Computer vision based real-time pixel-level railroad track components detection system
Systems, methods and devices for a computer vision-based pixel-level rail components detection system using an improved one-stage instance segmentation model and prior knowledge, aiming to inspect railway components in a rapid, accurate, and convenient fashion.
1. An improved one-stage object detection model comprising:
at least one camera;
at least one graphics processing unit;
at least one one-stage object detection model YOLOv4-hybrid, comprising
Swish;
Leaky-ReLU; and
a combination of Mish and Swish; and
the one-stage object detection model YOLOv4-hybrid employs a hybrid activation function, which includes parameters:
precision;
recall;
mAP; and
F1 score functionality.
2. The improved one-stage object detection model of claim 1 , wherein the model functions in diverse light conditions.
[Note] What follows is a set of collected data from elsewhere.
(** C1: c: nobody reaches an endpoint that is not open without a token. Behind the router an
    endpoint runs only when the request carries an access token that is accepted in the
    state the request arrived in, with its session alive and for the account the endpoint
    is told; the endpoints of the administration only with the role, the scope and the
    permission they ask for. *)
Theorem protected_endpoints_sound cfg passkeys e inc s c n cx s' : 0 < sc_ttl scfg → setupEngine cfg passkeys = Ok e →
  ServeHTTP tcfg scfg revoker e inc s = (Ok (Reached c n cx), s') → is_open c n = false →
  ∃ claims, gc_claims cx = Some claims ∧ gc_account cx = Some (cl_AccountID claims) ∧
    bearer_accepted tcfg scfg s (wr_request (in_web inc)) (jwt_options (cf_Auth cfg)) claims ∧
    (c = AdminCtrl → "admin" ∈ cl_Roles claims ∧ ScopeAdmin ∈ Fields (cl_Scope claims) ∧
       (admin_permission n ∈ cl_Permissions claims ∨ "admin:*" ∈ cl_Permissions claims)).
Proof using HG.
  intros Httl He Hrun Hopen. destruct (served _ _ _ _ _ _ _ _ _ He Hrun) as (cors&hs&_&Hc&Hhs).
  destruct (engine_passes cfg cors) as [Hpe Hje].
  destruct Hhs as [->|(deps&r&pre&c'&n'&Hdeps&[Hro Hpre Hguard _ _ _]&->&_)].
  { apply chain_passed in Hc as (cx1&s1&Hend&_); [|done]. by apply chain_end in Hend as (->&->&->). }
  rewrite Hro in Hc.
  pose proof Hc as Hc0. rewrite app_assoc in Hc0. apply chain_passed in Hc0 as (cx0&s0&Hend&_); [|by rewrite forallb_app, Hpe].
  apply chain_end in Hend as (<-&<-&_). destruct (Hguard Hopen) as (p1&p2&->&Hj1&Hj2&Hadmin).
  rewrite forallb_app in Hpre. cbn [forallb passes_on] in Hpre. apply andb_true_iff in Hpre as [Hp1 Hp2].
  rewrite <-app_assoc, app_assoc in Hc. cbn [app] in Hc.
  apply chain_passed in Hc as (cx1&s1&Hc&Hn&_); [|by rewrite forallb_app, Hpe].
  destruct Hn as (Hnear&_&_); [unfold no_jwt in *; by rewrite forallb_app, Hje|].
  apply chain_jwt in Hc as (claims&cx2&s2&Hc&Hcl&Ha&Hacc); [|done].
  apply chain_passed in Hc as (cx3&s3&Hend&Hk&Hall); [|done]. destruct (Hk Hj2) as (_&Hk1&Hk2).
  apply chain_end in Hend as (_&_&->). exists claims. rewrite Hk1, Hk2, Hdeps in *. cbn [rt_AuthConfig] in Hacc. split_and!; try done.
  - by eapply bearer_accepted_near.
  - intros Hadm. destruct (Hadmin Hadm) as [H1' H2'].
    destruct (Hall _ H1') as (cxa&sa&_&Hsa&Hca), (Hall _ H2') as (cxb&sb&_&Hsb&Hcb).
    destruct (Hca Hj2) as [_ Ea], (Hcb Hj2) as [_ Eb]. cbn in Hsa, Hsb. rewrite Ea, Hcl in Hsa. rewrite Eb, Hcl in Hsb.
    apply admin_required_ok in Hsa as [? ?]. apply permission_ok in Hsb. by split_and!.
Qed.

(** C32: c: nobody guesses unhindered. An endpoint with a limit runs only after the limiter of its
    own counted the request for the address of the client and found room, in the state it
    was run in; without Redis nothing passes. *)
Theorem limited_endpoints_counted cfg passkeys e inc s c n cx s' endpoint limit : setupEngine cfg passkeys = Ok e →
  ServeHTTP tcfg scfg revoker e inc s = (Ok (Reached c n cx), s') → limit_of (ws_RateLimits (cf_Web cfg)) c n = Some (endpoint, limit) →
  ∃ hs s1 headers, (RateLimit endpoint limit false, s1) ∈ steps tcfg scfg revoker inc empty_context (en_handlers e ++ hs) s ∧
    run_chain tcfg scfg revoker inc empty_context (en_handlers e ++ hs) s = (Ok (Reached c n cx), s') ∧
    (RedisRateLimitMiddleware endpoint (IPKeyFunc (in_ip inc)) limit minute false (sv_world s1)).1 = Ok (Pass (Some headers)).
Proof using HG.
  intros He Hrun Hlim. destruct (served _ _ _ _ _ _ _ _ _ He Hrun) as (cors&hs&Hen&Hc&Hhs). destruct (engine_passes cfg cors) as [Hpe _].
  destruct Hhs as [->|(deps&r&pre&c'&n'&Hdeps&[Hro Hpre _ Hrl _ _]&->&_)].
  { apply chain_passed in Hc as (cx1&s1&Hend&_); [|done]. by apply chain_end in Hend as (->&->&->). }
  pose proof Hc as Hc0. rewrite Hro, app_assoc in Hc0.
  apply chain_passed in Hc0 as (cx0&s0&Hend&_&Hall); [|by rewrite forallb_app, Hpe].
  apply chain_end in Hend as (<-&<-&_). rewrite Hdeps in Hrl.
  destruct (Hall (RateLimit endpoint limit false)) as (cx2&s2&Hin&(headers&Hseen)&_); [apply elem_of_app; right; by apply Hrl|].
  exists (ro_handlers r), s2, headers. rewrite Hen, Hro in *. rewrite <-app_assoc in Hin. by split_and!.
Qed.

Lemma skipped_app l1 l2 path : skipped (l1 ++ l2) path = skipped l1 path || skipped l2 path.
Proof. apply existsb_app. Qed.
(** C2: c: what a request forged by the page of another origin comes to. When the browser adds
    its cookies to it, but the page knows no token and sets no header, then, whatever its
    method, the endpoint it reaches is one of two kinds. With GET, HEAD or OPTIONS it is one
    of the routes for GET, where the account of the cookie may be the one that acts. With any
    other method, unless the settings exempt the path, it is one of those that take their
    authority from the body of the request, and no account was put into its context. *)
Theorem forged_request_is_confined cfg passkeys e inc s c n cx s' : setupEngine cfg passkeys = Ok e →
  cross_site (csrf_secure cfg) (in_web inc) → ServeHTTP tcfg scfg revoker e inc s = (Ok (Reached c n cx), s') →
  if safe_method (rq_method (wr_request (in_web inc))) then c = Pages ∨ (c, n) ∈ get_endpoints
  else skipped (ws_CSRFSkipPaths (cf_Web cfg)) (rq_path (wr_request (in_web inc))) = false →
    gc_account cx = None ∧ gc_claims cx = None ∧ (c = Pages ∨ (c, n) ∈ csrf_free).
Proof using HG.
  intros He Hforged Hrun. destruct (served _ _ _ _ _ _ _ _ _ He Hrun) as (cors&hs&_&Hc&Hhs). destruct (engine_passes cfg cors) as [Hpe Hje].
  assert (safe_method (rq_method (wr_request (in_web inc))) = false → skipped (ws_CSRFSkipPaths (cf_Web cfg)) (rq_path (wr_request (in_web inc))) = false →
    skipped csrfSkipPaths (rq_path (wr_request (in_web inc))) = true) as Hsk.
  { intros Hm Hskip. pose proof Hc as Hc0. apply chain_passed in Hc0 as (_&_&_&_&Hall); [|done].
    destruct (Hall (CSRF (csrf_secure cfg) (csrfSkipPaths ++ ws_CSRFSkipPaths (cf_Web cfg)))) as (cx1&s1&_&(cookie&Hcsrf)&_).
    { unfold engine_handlers. apply elem_of_app. left. do 7 right. left. }
    destruct (skipped csrfSkipPaths _) eqn:Hsk; [done|].
    destruct (cross_site_refused (csrf_secure cfg) (csrfSkipPaths ++ ws_CSRFSkipPaths (cf_Web cfg)) _ (sv_world s1) Hforged Hm) as [msg Hno];
      [by rewrite skipped_app, Hsk, Hskip|by rewrite Hno in Hcsrf]. }
  destruct Hhs as [->|(deps&r&pre&c'&n'&_&[Hro Hpre _ _ Hcsrf Hget]&->&Hmr&Hp)].
  { apply chain_passed in Hc as (cx1&s1&Hend&Hk&_); [|done]. apply chain_end in Hend as (->&->&->).
    destruct (Hk Hje) as (_&->&->). destruct (safe_method _); [by left|]. intros _. split_and!; auto. }
  rewrite Hro, app_assoc in Hc. apply chain_passed in Hc as (cx1&s1&Hend&Hk&_); [|by rewrite forallb_app, Hpe].
  apply chain_end in Hend as (->&->&->). rewrite Hmr in *. destruct (safe_method _) eqn:Hm; [by apply Hget|]. intros Hskip.
  destruct Hcsrf as [Hfree Hj]; [done|by eapply skipped_matches; [|apply Hsk]|].
  destruct Hk as (_&->&->); [unfold no_jwt in *; by rewrite forallb_app, Hje|]. split_and!; auto.
Qed.
End served.

(** ** Discovery *)
Lemma discovery_parses issuer : utf8_valid issuer = true → jparse (GetDiscoveryDocument issuer) = Some (JObj (NewDiscoveryService issuer)).
Proof.
  intros Hi. apply jparse_jobj. unfold members_wf, NewDiscoveryService, texts. cbn -[utf8_valid String.append]. rewrite !utf8_app by done. by rewrite Hi.
Qed.
Definition claims_supported : list string :=
  ["sub"; "iss"; "aud"; "exp"; "iat"; "auth_time"; "nonce"; "name"; "preferred_username"; "picture"; "email"; "email_verified"; "phone_number";
   "phone_number_verified"; "locale"].
Lemma info_names a creds scopes info : Forall (λ k, k ∈ claims_supported) info.*1 →
  Forall (λ k, k ∈ claims_supported) (foldl (scope_info a creds) info scopes).*1.
Proof.
  assert (∀ k, bool_decide (k ∈ claims_supported) = true → k ∈ claims_supported) as Hin by (by intros k ?%bool_decide_eq_true).
  revert info. induction scopes as [|scope scopes IH]; intros info Hinfo; [done|]. apply IH. unfold scope_info, contact_info, profile_info.
  repeat case_match; try done; repeat (apply jset_names; [by apply Hin|]); done.
Qed.
Lemma userinfo_names {R} accountID scopes (s : Site R) info s' : GetUserInfo accountID scopes s = (Ok info, s') →
  Forall (λ k, k ∈ claims_supported) info.*1.
Proof.
  unfold GetUserInfo, bind. destruct (wrap _ _ _) as [[a|e] s1]; [|done]. destruct (guard_err _ _ _) as [[u|e] s2]; [|done].
  destruct (_ s2) as [[creds|e] s3]; [|done]. intros [= <- _]. apply info_names. by repeat constructor.
Qed.
(** The routes under [/oauth2], [/.well-known] and [/oidc]. *)
Definition protocol_routes (rl : RateLimitsConfig) (jwtAuth : Handler) : list Route :=
  let limit endpoint n := RateLimit endpoint n false in
  let wellKnown := Use (Group server "/.well-known") [limit "well-known" (rl_API rl)] in
  OAuth2Controller_RegisterRoutes (Use (Group server "/oauth2") [AuditMetadataMiddleware]) jwtAuth (Some (limit "oauth2-token" (rl_Token rl)))
    (Some (limit "introspect" (rl_Introspect rl))) (Some (limit "device-code" (rl_DeviceCode rl))) (Some (limit "device-user" (rl_DeviceCode rl))) ++
  [GET wellKnown "/openid-configuration" [Endpoint OIDCCtrl "Discovery"]; GET wellKnown "/jwks.json" [Endpoint OIDCCtrl "JWKS"]] ++
  OIDCController_RegisterRoutes (Use (Group server "/oidc") [limit "oidc" (rl_API rl); AuditMetadataMiddleware]) jwtAuth.
Lemma protocol_registered deps routes r : RegisterWebRouter deps = Some routes →
  r ∈ protocol_routes (rt_RateLimits deps) (JWTAuth (jwt_options (rt_AuthConfig deps))) → r ∈ routes.
Proof.
  unfold RegisterWebRouter. cbn [AuthController_RegisterRoutes ar_LoginLimit ar_MFALimit ar_PasswordLimit ar_RefreshLimit ar_SocialLimit mbind option_bind].
  intros <-%(inj Some) Hr. do 9 (apply elem_of_app; right). exact Hr.
Qed.

(** A route for this path whose endpoint needs no token, or is one of two that do. *)
Definition answers (path : string) (r : Route) : bool :=
  bool_decide (full_path r = path) &&
  match last (ro_handlers r) with
  | Some (Endpoint c n) => is_open c n || bool_decide ((c, n) ∈ [(OAuth2Ctrl, "Authorize"); (OIDCCtrl, "UserInfo")])
  | _ => false
  end.
Lemma answered deps routes path : RegisterWebRouter deps = Some routes →
  existsb (answers path) (protocol_routes (rt_RateLimits deps) (JWTAuth (jwt_options (rt_AuthConfig deps)))) = true →
  ∃ r c n, r ∈ routes ∧ full_path r = path ∧ last (ro_handlers r) = Some (Endpoint c n) ∧
    (is_open c n = true ∨ (c, n) ∈ [(OAuth2Ctrl, "Authorize"); (OIDCCtrl, "UserInfo")]).
Proof.
  intros Hr (r&Hin%list_elem_of_In&Ha)%existsb_exists. unfold answers in Ha. apply andb_true_iff in Ha as [Hp%bool_decide_eq_true Ha].
  destruct (last _) as [[]|] eqn:Hl; try done. exists r, c, name. split_and!; try done; [by eapply protocol_registered|].
  apply orb_true_iff in Ha as [?|?%bool_decide_eq_true]; auto.
Qed.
3. The improved one-state object detection model of claim 1 , wherein the model can detect image modification.
4. The improved one-state object detection model of claim 3 , wherein detection of image modification includes analysis of a structural integrity of a component analyzed by the model.
5. The improved one-state object detection model of claim 1 , further comprising a deep learning algorithm.
6. The improved one-state object detection model of claim 1 , wherein the model performs real time component detection.
7. The improved one-state object detection model of claim 1 , wherein the model performs real time component detection on a railway.